The blue and red bars represent the average number of elements required for 75% correct judgment for the upright and inverted versions of the walkers, respectively, for the three orientation arrangements: collinear, isolinear and random. Collinear and isolinear arrangements result in a better performance than random orientation of the Gabor patches. There is an overall effect of inversion, which is stronger in the collinear and random arrangements than in the isolinear one. The error bars denote 95% confidence intervals.
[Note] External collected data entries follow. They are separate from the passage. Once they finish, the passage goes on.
(* ===== verification/Prelude.v ===== *)
(** * RendezvOS core: verification library (root file)

    A model of the kernel core of RendezvOS (the C code under [src/kernel] and
    [src/include]) with the theorems that say it is correct.  This file holds
    the shared notations, integer casts, error codes, lemmas and tactics; the
    rest of this comment documents the whole library.

    ** How the code is modelled

    A C integer of width [w] is a [Z] kept in range by the casts [u8] .. [u64],
    [i32], [i64] wherever the C type truncates; [NULL] is [0]; an error is the
    negated code of [rendezvos/error.h].  A structure is a [Record] with the
    source's field names, memory is a map from addresses to structures, and a
    pointer is its address.  A function that changes memory takes the state
    and returns the new one; early returns are nested conditionals in the
    order of the code.  A loop takes fuel and its theorem says which fuel is
    enough; where running out of fuel is visible the result is an [option],
    and [None] is a call that has not returned.  Code that runs on several
    CPUs at once is modelled a second time, or only, as a step relation whose
    steps are the single accesses to shared memory (sequentially consistent).

    ** Parts, files and sources

    Basic routines.  Mm: [common/bit.h], [align.h], [mm.h].  TaggedPtr:
    [common/taggedptr.h].  CString: [mm/string.c].  ListH: [dsa/list.h], which
    justifies reading an intrusive list as a sequence everywhere else.
    Refcount: [common/refcount.h].  Asid: [dsa/bitmap.h], [mm/asid.c],
    [task/id.c].  Allocator: the interface [mm/allocator.h] as a class
    [Allocator] with its laws; clients of the heap are proved against it.

    Concurrency.  SpinLock: [sync/spin_lock.h] and [cas_lock.h].  MsQueue:
    [dsa/ms_queue.h] one memory access at a time; MsqSeq: the same code run by
    one caller to its end, which is how IPC uses it.  Ebr: [task/ebr.c], its
    functions and the interleaving of readers with reclamation.

    Physical memory.  PmmInit: the region table and zone set-up of
    [mm/pmm.c]; Pmm: zones, sections and frame counts of [mm/pmm.h]; Buddy:
    [mm/buddy_pmm.c].  PmmInit produces the sections on which Pmm and Buddy
    work.

    Kernel heap.  RbTree, RbInsert, RbRemove: [dsa/rb_tree.h] and the page
    index built on it; KernelPages: whole pages, taken from a frame allocator,
    a radix tree and page tables reached through the class [VSpaceOps];
    Kmalloc, KmallocInv, KmallocSpec: the objects, groups and page runs of
    [mm/kmalloc.c].

    Registry and IPC.  NameIndex: [registry/name_index.c].  IpcSerial:
    [ipc/ipc_serial.c].  Message: [ipc/message.c] and [ipc/kmsg.c].  IpcState:
    the fields and accessors of threads, requests and ports ([task/thread.h],
    [ipc/port.h]), with the thread states of ThreadStatus.  Ipc: [ipc/ipc.c]; IpcSpec, IpcRendezvous, IpcWait: what it
    guarantees.  Port and PortSpec: [ipc/port.c], a NameIndex whose hooks move
    ports through their life; PortGate: closing a port while calls run.

    Page tables.  PageTable: the entries of [arch/x86_64/mm/vmm.c] and its
    headers; PageTree: what tables in memory say about an address and how a
    store changes it; MapHandler: all of [mm/map_handler.c]; MapInv, MapSpec,
    MapCopy: its invariant and what its operations promise.  [phys] is physical
    memory, [wtab] the last table of the mapping window, [translate] the
    hardware's walk; frames come from the class [FrameOps].

    Address-space bookkeeping.  RadixTree: the words, walks and range locks of
    [mm/vmm_radix_tree.c]; RadixOps: its operations on ranges of leaves,
    searches, creation and teardown; RadixWalk: the tree a reader sees and what
    a walk visits; RadixSpec: reserving, binding, unbinding and querying;
    RadixCount: occupancy counts.  [ents] and [nodes] are the memory of the
    tables, [rmaps] the reverse maps of the pages; frames and page tables come
    from the class [RadixEnv].

    User ranges.  MmUser: [mm/mm_user_utils.c], which fills, empties and
    re-flags ranges over the radix tree, the page tables and the frame allocator
    and undoes what a failure leaves; MmUserLaws: the promises of the three
    layers it relies on, as a class; MmUserSim: three finite maps that keep
    them; MmUserSpec: all or nothing.

    Page slices.  PageSlice: [mm/page_slice.c] and its header; PageSliceTree,
    PageSliceLinks: what makes its tree well-formed and what each store does to
    it; PageSliceWalk, PageSliceGrow, PageSliceInsert, PageSliceRemove,
    PageSliceShrink, PageSliceDestroy: one file per stage of its operations;
    PageSliceSpec: the slice as a map from page offsets to pages; PageSliceCopy:
    [mm/page_slice_copy.c], with PageSliceBytes (bytes moved between pages),
    PageSliceClone (the deep copy) and PageSliceCopySpec.  [words] and
    [leaves] are the memory of index and leaf pages; the heap comes from the
    class [PageHeap], whose pages are zeroed as [kalloc] does.

    Time.  Timer: [time/time.c] and [time.h], the event queue as a red-black
    tree of deadlines with a ring of events for each; TimerQueue: the queue as
    one sequence sorted by deadline; TimerIrq: the interrupt as a function on
    that sequence and why it ends; TimerIpc: delivery of an event through
    Port and Ipc; TimerSpec: adding, removing, the interrupt, and units of
    time.  The counter is a stream of readings [clock]; the deadlines written
    to the timer hardware are logged in [armed]; ports are the class
    [TimerPorts].

    Scheduling.  Sched: [task/task_manager.c], and from [task/thread_boot.c]
    and [task/thread.c] how threads enter and leave a run queue; SchedTurn: the
    ring as a cyclic order, the accounting of address spaces and what one
    [schedule] does to both; SchedQueue: the run queues; SchedSpec: choice,
    fairness, release of address spaces, deletion.  [ring] is the memory of the
    list nodes, [loaded] the translation registers of each CPU, [switches] the
    log of context switches.

    Names.  PortCache: the cache of port names that each thread keeps
    ([task/thread.c]), on top of Port; PortCacheSpec: it is not observable.

    ** What the theorems show

    Data structures implement their abstract counterpart: a queue is a
    first-in first-out sequence under every interleaving, a red-black tree a
    sorted sequence of logarithmic depth, the name index a partial map from
    names to values, an intrusive list a sequence, the kernel heap a set of
    disjoint blocks.  Resources are conserved: frames, pages and references
    are given back on every error path that the theorems cover.  Nothing is
    used after it was released: the counts of Refcount, MsQueue and Ebr.
    Locks exclude, and a lock that is requested is eventually granted to
    somebody.  Encodings round-trip.  A rendezvous delivers exactly one
    message to exactly one waiter, a port never holds waiters of both sides,
    and a port that was closed has no call running in it.
    Mapping and unmapping change the translation of exactly the pages asked
    for, and lookups agree with the hardware's walk. Binding a
    reserved range to frames and unbinding it is undone exactly on failure.
    A user range is filled, emptied and re-flagged completely or not at all.
    A page slice is a map from offsets to pages, and destroying one leaks
    nothing.
    The timer interrupt fires the due events in the order of their deadlines,
    loses none, and ends when the counter is slow against its loop.
    The scheduler lets every thread that stays ready run, and an address space
    is released only when no thread and no CPU uses it.  Caching port names
    changes no result.
    Where the code does not do what it means to, an [Example] evaluates the
    model on the concrete input that shows it.

    ** Bounds and fuel

    Red-black descents get fuel 256; a tree of [n] nodes needs at most
    [2 * log2 (n + 1)], proved in RbRemove, and 64-bit keys allow no tree that
    needs more than 130.  [run_op] of MsqSeq runs 64 steps; a queue operation
    without a competitor takes at most two rounds of its loop.  The loops of Ipc
    and Port consume one waiter a round, so the number of waiters plus one is
    enough.  The string loops need one round per byte plus one.  The retry loop
    of the frame allocator is bounded by the constant of the code, 64.  Loops
    over a range of pages take one unit per page, copies one per byte at most.
    The tree of a page slice has at most four levels, hence its fuel 4; its
    clone gets 2^29 rounds of which it needs at most 134,743,041.

    ** Assumptions

    [schedule] is a function on the IPC state: what other threads do until
    the caller runs again.  Hook tables of ports, the frame allocator, radix
    tree and page tables below KernelPages, and the architecture's map and
    cache operations are parameters, with laws stated as classes or hypotheses
    where a theorem needs them.  An object handed to [ebr_retire_ref] is
    logged in [retired] and destroyed by [run_retired]; that this is safe is
    the theorem of Ebr.

    ** Not modelled

    Architecture code (boot, traps, timer chips, page-table formats, context
    switch), device drivers, log output, PCI, ACPI, device tree and ELF
    loading: register-level I/O or formats of other projects.  Tests, docs and
    build scripts.
    Of the kernel: creation, copying and loading of threads ([task/thread.c] but
    for the port cache and deletion, [thread_loader.c]), traps and interrupts, processor start-up and
    inter-processor calls, calibration of the delay loop, system calls, creation
    and cloning of address spaces ([mm/vmm.c], [mm/mm_kernel_utils.c]).  Filling
    one reserved page and remapping a page (MmUser), the teardown of page tables, the
    initialisation of the window, and the range locks, searches and teardown of
    the radix tree are definitions without theorems.  The radix tree is
    sequential: a lock bit that is taken blocks for ever. *)
From Stdlib Require Export ZArith Lia.
From stdpp Require Export base gmap list strings numbers option functions relations.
https://doi.org/10.1371/journal.pone.0025867.g002

Experiment 2. Static presentations

The integration of point-lights into the representation of a walker is often assumed to require both spatial and temporal information. We asked the participants to discriminate intact and scrambled presentations of experimental stimuli, this time displaying only static snapshots. On the one hand, the average number of elements required to make a correct judgment increased strongly compared to the dynamic presentations (from about 3.5 to about 7 elements, on average; see Figure 3), indicating that spatiotemporal information indeed is important for the perception of biological motion. On the other hand, the data show a comparable pattern to that in Experiment 1. Here too, for the random arrangement of the elements participants needed significantly more elements than for the other two conditions (F(2,7) = 42.25; p<0.01), in upright and inverted conditions. There was again an inversion effect, but it was considerably stronger than in Experiment 1 (F(1,26) = 145.73; p<0.001). Both collinear and isolinear stimuli showed stronger grouping than random orientations of the Gabor elements. The grouping effect in the upright condition was stronger for the collinear than for the isolinear stimuli (F(1,8) = 5.53; p = 0.03), but this difference disappeared with inverted stimuli (F(1,8) = 1.29; p = 0.28). Nevertheless, the interaction effect on the whole was not significant, although there was a trend when isolinear and collinear conditions were compared for the inversion effects (F(1,8) = 4.35; p = 0.08).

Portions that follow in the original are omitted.